Figure 2. Upregulated Asparagine and Aspartate Flux through GOT in CAFs Promote Gln Synthesis.

(A) Intracellular concentrations of metabolites in CAFs and NOFs under Gln deprivation relative to nutrient-rich medium.

(B-D) Fractional enrichments of glutamate (B), citrate (C), and malate (D) in CAF1 and NOF2 cultured with U-¹³C₆ glucose under Gln-replete condition or Gln starvation.

(E) Intracellular fluxes in Gln-deprived NOF/CAF (NOF/CAF 0Q) relative to NOF/CAF in nutrient-rich medium (NOF/CAF1Q) quantified using U-¹³C₆ glucose tracer experiments and ¹³C metabolic flux analysis. Line thickness is proportional to flux values in CAF 1Q conditions. Color key represents increased (red) or decreased (green) fluxes in conditions compared to control. Blue arrows represent fluxes that are reversed in the condition compared to control, and gray arrows represent no significant change in fluxes between conditions.

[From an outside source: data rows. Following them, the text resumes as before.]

(* ===== verification/EngineRespects.v ===== *)
(** * What every call respects

    The engine changes its state through few primitive steps: a session, a
    watermark, the effects of one instance, the counters and the log. A
    relation on states that these steps respect is respected by every command
    and every observation of that instance. The two classes say what a relation
    has to promise; [command_respects] and [observation_respects] are what it
    gets in return. *)

From S2P Require Import Prelude RustStr Ids Input SessionTypes RecordTypes ProviderTypes.
From S2P Require Import Control EngineReduce EngineState EngineCommands EngineObserve.

Local Open Scope N_scope.

(** ** The interface *)

(** The steps that change the data of instance [i] and no counter. *)
Class DataClosed (i : AgentInstanceId) (R : relation Gate4AgentEngine) : Prop := {
  dc_preorder :: PreOrder R;
  dc_insert e st : R e (e <| sessions ::= <[i := st]> |>);
  dc_delete e : R e (e <| sessions ::= delete i |>);
  dc_watermark e g : R e (e <| generation_watermarks ::= <[i := g]> |>);
  dc_push e op g eff : R e (e <| effects ::= λ l, l ++ [MkEffect op i g eff] |>);
  dc_retain e p :
    (∀ ef, ee_instance_id ef ≠ i → p ef = true) → R e (e <| effects ::= retain p |>)
}.

(** And the steps that use a counter. *)
Class CallClosed (i : AgentInstanceId) (R : relation Gate4AgentEngine) : Prop := {
  cc_data :: DataClosed i R;
  cc_error e err : R e (e <| counter_error := Some err |>);
  cc_bump :: Respects R bump_revision;
  cc_allocate :: Respects R allocate_operation;
  cc_emit c g k :: Respects R (emit_event c i g k)
}.

(** ** Steps that only read *)

Section reads.
Context (R : relation Gate4AgentEngine) `{!PreOrder R}.

#[export] Instance respects_require_session j : Respects R (require_session j).
Proof. unfold require_session. respect. Qed.
#[export] Instance respects_get_session j : Respects R (get_session j).
Proof. unfold get_session. respect. Qed.
#[export] Instance respects_require_no_operation j s : Respects R (require_no_operation j s).
Proof. unfold require_no_operation. respect. Qed.
#[export] Instance respects_require_no_history s : Respects R (require_no_history s).
Proof. unfold require_no_history. respect. Qed.
#[export] Instance respects_require_no_probe s : Respects R (require_no_probe s).
Proof. unfold require_no_probe. respect. Qed.
#[export] Instance respects_require_acp_running j s a : Respects R (require_acp_running j s a).
Proof. unfold require_acp_running. respect. Qed.
#[export] Instance respects_input_effect t a action : Respects R (input_effect t a action).
Proof. unfold input_effect. respect. Qed.
#[export] Instance respects_resume_authority_target s t :
  Respects R (resume_authority_target s t).
Proof. unfold resume_authority_target. respect. Qed.
End reads.

(** ** Steps on the data *)

Section data.
Context (i : AgentInstanceId) (R : relation Gate4AgentEngine) `{!DataClosed i R}.

#[export] Instance respects_update_state f : Respects R (update_state i f).
Proof. unfold update_state. respect. intros e. apply dc_insert. Qed.
#[export] Instance respects_session_mut f : Respects R (session_mut i f).
Proof. apply respects_update_state. Qed.
#[export] Instance respects_set_watermark g : Respects R (set_watermark i g).
Proof. intros e. apply dc_watermark. Qed.
#[export] Instance respects_push op g eff : Respects R (push_effect (MkEffect op i g eff)).
Proof. intros e. apply dc_push. Qed.
Lemma respects_retain p :
  (∀ ef, ee_instance_id ef ≠ i → p ef = true) → Respects R (retain_effects p).
Proof. intros H e. by apply dc_retain. Qed.
#[export] Instance respects_drop_operation g op :
  Respects R (retain_effects (other_operation i g op)).
Proof.
  apply respects_retain. intros ef H. unfold other_operation.
  by rewrite (bool_decide_eq_false_2 _ H).
Qed.
#[export] Instance respects_purge : Respects R (purge_generation_bound_history i).
Proof. apply respects_retain. intros ef H. by rewrite (bool_decide_eq_false_2 _ H). Qed.

#[export] Instance respects_apply_provider_gap src n m :
  Respects R (apply_provider_gap i src n m).
Proof. unfold apply_provider_gap. respect. Qed.
End data.

(** ** Commands and observations *)

Section calls.
Context (i : AgentInstanceId) (R : relation Gate4AgentEngine) `{!CallClosed i R}.

#[export] Instance respects_emit_ignored g reason : Respects R (emit_ignored i g reason).
Proof. unfold emit_ignored. respect. Qed.
#[export] Instance respects_set_counter_error err : Respects R (set_counter_error err).
Proof. intros e. apply (cc_error (i:=i)). Qed.
#[export] Instance respects_emit_request c g op eff k : Respects R (emit_request c i g op eff k).
Proof. unfold emit_request. respect. Qed.
#[export] Instance respects_begin_operation : Respects R (begin_operation i).
Proof. unfold begin_operation. respect. Qed.
#[export] Instance respects_transitions c g ts :
  Respects R (emit_interaction_transitions c i g ts).
Proof. induction ts as [|t ts IH]; cbn [emit_interaction_transitions]; respect. Qed.
#[export] Instance respects_provider_event c g src n ev :
  Respects R (apply_provider_event c i g src n ev).
Proof. unfold apply_provider_event. respect. Qed.
#[export] Instance respects_provider_events c g src n evs :
  Respects R (apply_provider_events c i g src n evs).
Proof. induction evs as [|ev evs IH]; cbn [apply_provider_events]; respect. Qed.
#[export] Instance respects_refuse_provider_events c g src n dropped cap :
  Respects R (refuse_provider_events c i g src n dropped cap).
Proof. unfold refuse_provider_events. respect. Qed.

#[export] Instance respects_register c a t : Respects R (register c i a t).
Proof. unfold register. respect. intros e. apply dc_insert. Qed.
#[export] Instance respects_start c p r : Respects R (start c i p r).
Proof. unfold start. respect. Qed.
#[export] Instance respects_stop c f : Respects R (stop c i f).
Proof. unfold stop. respect. Qed.
#[export] Instance respects_resume c t p r : Respects R (resume c i t p r).
Proof. unfold resume. respect. Qed.
#[export] Instance respects_resolve_interaction c g id r :
  Respects R (resolve_interaction c i g id r).
Proof. unfold resolve_interaction. respect. Qed.
#[export] Instance respects_ingest_provider c g src n evs :
  Respects R (ingest_provider c i g src n evs).
Proof. unfold ingest_provider. respect. Qed.
#[export] Instance respects_remove c : Respects R (remove c i).
Proof.
  unfold remove. respect.
  - intros e. apply dc_delete.
  - apply (respects_retain i R). intros ef H. by rewrite (bool_decide_eq_false_2 _ H).
Qed.

Lemma command_respects env :
  command_instance_id (ce_command env) = i → Respects R (apply_command_in_place env).
Proof.
  destruct env as [c cmd]. unfold apply_command_in_place. cbn [ce_id ce_command].
  destruct cmd; cbn [command_instance_id]; intros ->;
    try apply _; unfold send_input, resize, refresh_foreground, discover_history,
      probe_capabilities, load_history, set_session_mode, set_session_config_option,
      set_session_model; respect.
Qed.

#[export] Instance respects_observe_resume_authority g st o :
  Respects R (observe_resume_authority i g st o).
Proof. unfold observe_resume_authority. respect. Qed.
#[export] Instance respects_observe_interaction_resolution g op s o :
  Respects R (observe_interaction_resolution i g op s o).
Proof. unfold observe_interaction_resolution. respect. Qed.
#[export] Instance respects_observe_lifecycle g o : Respects R (observe_lifecycle i g o).
Proof.
  unfold observe_lifecycle. respect.
  apply (respects_retain i R). intros ef H. by rewrite (bool_decide_eq_false_2 _ H).
Qed.

Lemma observation_respects env :
  oe_instance_id env = i → Respects R (apply_observation_in_place env).
Proof.
  intros Hi. unfold apply_observation_in_place, observe_admitted, observe_capability,
    observe_history, observe_terminal_frame, observe_terminal_stale, observe_screen_state,
    observe_provider_event, observe_provider_gap. rewrite Hi. respect.
Qed.
End calls.
(* ===== verification/EngineObserveFacts.v ===== *)
(** * Observations keep the invariant

    Every observation, run on the engine's own state, commits: it changes one
    session by a legal step of its life, or only logs that it was ignored. *)

From S2P Require Import Prelude RustStr Ids Input SessionTypes RecordTypes ProviderTypes.
From S2P Require Import Control EngineReduce ReduceFacts EngineState EngineCommands.
From S2P Require Import EngineObserve EngineCounters EngineInv EngineCommandFacts.
From S2P Require Import EngineIngestFacts.

Local Open Scope N_scope.

(** An observation of instance [i] on [e]: it never fails, and it commits
    unless a counter ran out. *)
Definition observation_ok (i : AgentInstanceId) (m : EngineM unit) (e : Gate4AgentEngine) : Prop :=
  wp m (λ _ e', counter_error e' = None → commit i e e') (λ _ _, False) e.

(** ** Settling a session *)

(** [st'] is a legal successor of [st] whose interactions [ts] reports. *)
Record settles (i : AgentInstanceId) (n : N) (st st' : SessionState)
    (ts : list ProviderInteractionTransition) : Prop := {
  so_wf : session_wf n i st';
  so_generation : generation_of st' = generation_of st;
  so_life : life_step (Some (generation_of st, status_of st), Some (generation_of st))
                      (Some (generation_of st, status_of st'), Some (generation_of st));
  so_replay : replay (open_ids (interactions_of st)) ts = Some (open_ids (interactions_of st'))
}.

Lemma logs_settled i st st' ts p e e' :
  core_inv e → sessions e !! i = Some st →
  settles i (next_raw (next_operation_id e)) st st' ts →
  logs i ts (e <| sessions ::= <[i := st']> |> <| effects ::= retain p |>) e' →
  counter_error e' = None → commit i e e'.
Proof.
  intros Hc Hst [Hwf Hg Hlife Hrep] [[Q1 Q2 Q3 Q4 Q5] Hlog] He.
  cbn in Q1, Q2, Q3, Q4, Q5, Hlog. destruct (Hlog He) as (evs & E & F & R).
  eapply (commit_update i e e' st st' evs); try done.
  - by rewrite Q2, Hg; apply watermark_same.
  - by rewrite Hg.
  - by rewrite Q4.
  - apply drops_issues. split; [done|by exists p].
  - by rewrite Hg.
  - by rewrite R.
Qed.

Lemma aside_settles i n st st' :
  aside st st' → session_wf n i st' → settles i n st st' [].
Proof.
  intros Ha Hwf. split; [done|apply Ha| |by rewrite (as_provider _ _ Ha)].
  rewrite (as_status _ _ Ha). constructor.
Qed.

Section observe.
Context (i : AgentInstanceId) (e : Gate4AgentEngine) (st : SessionState).
Context (Hc : core_inv e) (Hst : sessions e !! i = Some st).
Let n := next_raw (next_operation_id e).

Lemma session_is_wf : session_wf n i st.
Proof. by apply (ci_session _ Hc). Qed.

Lemma ignored_ok j g r : j = i → observation_ok i (emit_ignored j g r) e.
Proof.
  intros ->. apply wp_emit_silent; [done|]. intros e' [Hq Hlog] He.
  destruct (Hlog He) as (evs & E & F & R). by eapply commit_quiet.
Qed.

(** The transition an event of kind [k] reports. *)
Definition reported_by (k : ControlEventKind) : list ProviderInteractionTransition :=
  option_list (reported_transition (MkControlEvent 0 None i generation_default k)).

Lemma silent_reported_by k : silent k → reported_by k = [].
Proof. unfold reported_by, reported_transition. by destruct k. Qed.

Lemma settle_reporting f g k :
  settles i n st (f st) (reported_by k) →
  observation_ok i (update_state i f ;; bump_revision ;; emit_event None i g k) e.
Proof.
  intros Hs. apply wp_bind, (wp_update_state _ _ _ st); [done|].
  apply wp_bind, (wp_bump_logs i). intros e1 H1. apply wp_emit_logs. intros e2 H2.
  apply (logs_settled i st (f st) (reported_by k) (λ _, true)); [done|done|done|].
  rewrite effects_retain_all. by eapply (logs_trans _ [] _).
Qed.

Lemma settle_ok f g k :
  settles i n st (f st) [] → silent k →
  observation_ok i (update_state i f ;; bump_revision ;; emit_event None i g k) e.
Proof. intros Hs Hk. apply settle_reporting. by rewrite silent_reported_by. Qed.

Lemma settle_quietly_ok f :
  settles i n st (f st) [] → observation_ok i (update_state i f ;; bump_revision) e.
Proof.
  intros Hs. apply wp_bind, (wp_update_state _ _ _ st); [done|].
  apply (wp_bump_logs i). intros e1 H1.
  apply (logs_settled i st (f st) [] (λ _, true)); [done|done|done|].
  by rewrite effects_retain_all.
Qed.

(** *** Capabilities, history, terminal *)

Lemma observe_capability_ok g o :
  is_Some (cap_pending (ss_capabilities (st_snapshot st))) →
  observation_ok i (observe_capability i g (st_snapshot st) o) e.
Proof.
  intros Hp. pose proof session_is_wf as Hwf. apply wp_bind, wp_expect; [done|]. intros pend _.
  assert (Hok : ∀ models failure k, silent k → observation_ok i
    (session_mut i (λ s, s <| ss_capabilities ::= λ c, c
       <| cap_pending := None |> <| cap_settled := true |>
       <| cap_session_option_models := models |> <| cap_last_failure := failure |> |>) ;;
     bump_revision ;;
     emit_event None i (ss_generation (st_snapshot st)) k) e).
  { intros models failure k Hk. apply settle_ok; [|done]. apply aside_settles; [done|].
    apply (aside_wf _ _ st); [done|done| |done]. intros p H. by left. }
  destruct o; try (by apply ignored_ok); [|by apply Hok].
  destruct (is_ok _); [by apply Hok|by apply ignored_ok].
Qed.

(F) Intracellular fluxes in Gln-deprived CAFs (CAF 0Q) relative to Gln-deprived NOFs (NOF 0Q) quantified using U-¹³C₆ glucose tracer experiments and ¹³C metabolic flux analysis (13C-MFA). Line thickness is proportional to flux values (relative to pyruvate flux to TCA) in NOF 0Q conditions. Confidence intervals for ¹³C-MFA fluxes estimated using Monte-Carlo sampling are reported in Tables S2-S4.

Error bars indicate mean ± SEM of n ≥ 3 independent experiments. *p < 0.05, **p < 0.01, ***p < 0.001.